Problem description: Look through the data that follows and copy each line with the string "handled".

START Given records

(** * madmom.ml.nn: prediction averaging, networks and network ensembles

    A shallow embedding of [madmom/ml/nn/__init__.py]:

    - [average_predictions], the combiner of an ensemble's predictions;
    - [NeuralNetwork.process] and [NeuralNetwork.reset];
    - [NeuralNetworkEnsemble], a [SequentialProcessor] made of a
      [ParallelProcessor] over the member networks and the combiner.

    The module computes with numpy arrays of floating-point numbers.  The
    embedding is parametric in the scalar arithmetic (class [Scalar]); the
    instance [Float64.float64] is IEEE 754 binary64, numpy's default dtype,
    given by Rocq's primitive floats.

    Conventions of the embedding:

    - an array is its shape and its elements in row-major order; all arrays
      have one floating dtype;
    - a numpy scalar (np.float64) is a value of its own, not an array: numpy
      returns one wherever the result of an operation is 0-d, and iterating
      a 1-d array yields them;
    - Python values are [None], strings, integers, arrays, numpy scalars,
      tuples and lists; an expression returns, raises, or is outside the
      embedded fragment;
    - layers are collaborators with private state: a layer object occurs
      once in a network, and a network once in an ensemble, so that a call
      changes the state of the called layer only;
    - what a network does to its layers is observable as the list of the
      calls it made. *)

From Stdlib Require Import String Floats ZArith Arith Bool Lia List Permutation.
Import ListNotations.

Set Implicit Arguments.
#[local] Set Warnings "-inexact-float,-register-all".

(** ** Scalars *)

(** The arithmetic of an array's dtype: conversion of a Python [int] operand
    (numpy promotes it to the dtype of the array), addition and true
    division.  [int_fits z] tells whether the integer [z] is within the
    range of the dtype; converting one that is not raises OverflowError.
    Zero always is. *)
Class Scalar (F : Type) : Type := {
  of_int : Z -> F;
  int_fits : Z -> bool;
  fadd : F -> F -> F;
  fdiv : F -> F -> F;
  int_fits_0 : int_fits 0 = true
}.

(** ** Python exceptions and outcomes *)

Inductive exn : Type :=
| IndexError
| TypeError
| ValueError
| AttributeError
| ZeroDivisionError
| OverflowError
| OtherError (name : string).   (* any exception class unrelated to the above *)

(** The outcome of evaluating a Python expression.  [Unmodelled] marks the
    operand combinations whose semantics is outside the fragment embedded
    here (numpy coercing a non-numeric Python object to an object array,
    Python's own [float]); nothing is claimed about them. *)
Inductive outcome (A : Type) : Type :=
| Ret (v : A)
| Raise (e : exn)
| Unmodelled.

Arguments Ret {A} v.
Arguments Raise {A} e.
Arguments Unmodelled {A}.

Definition bind {A B} (m : outcome A) (k : A -> outcome B) : outcome B :=
  match m with
  | Ret v => k v
  | Raise e => Raise e
  | Unmodelled => Unmodelled
  end.

Notation "x <- m ;; k" := (bind m (fun x => k))
  (at level 61, m at next level, right associativity).

Fixpoint mapM {A B} (f : A -> outcome B) (l : list A) : outcome (list B) :=
  match l with
  | [] => Ret []
  | x :: rest => y <- f x ;; ys <- mapM f rest ;; Ret (y :: ys)
  end.

(** [try: body  except <handled>: handler] *)
Definition try_except {A} (body : outcome A) (handled : exn -> bool)
    (handler : outcome A) : outcome A :=
  match body with
  | Raise e => if handled e then handler else Raise e
  | o => o
  end.

Definition is_AttributeError (e : exn) : bool :=
  match e with AttributeError => true | _ => false end.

END Given records

Reply:
(** [try: body  except <handled>: handler] *)
Definition try_except {A} (body : outcome A) (handled : exn -> bool)
  | Raise e => if handled e then handler else Raise e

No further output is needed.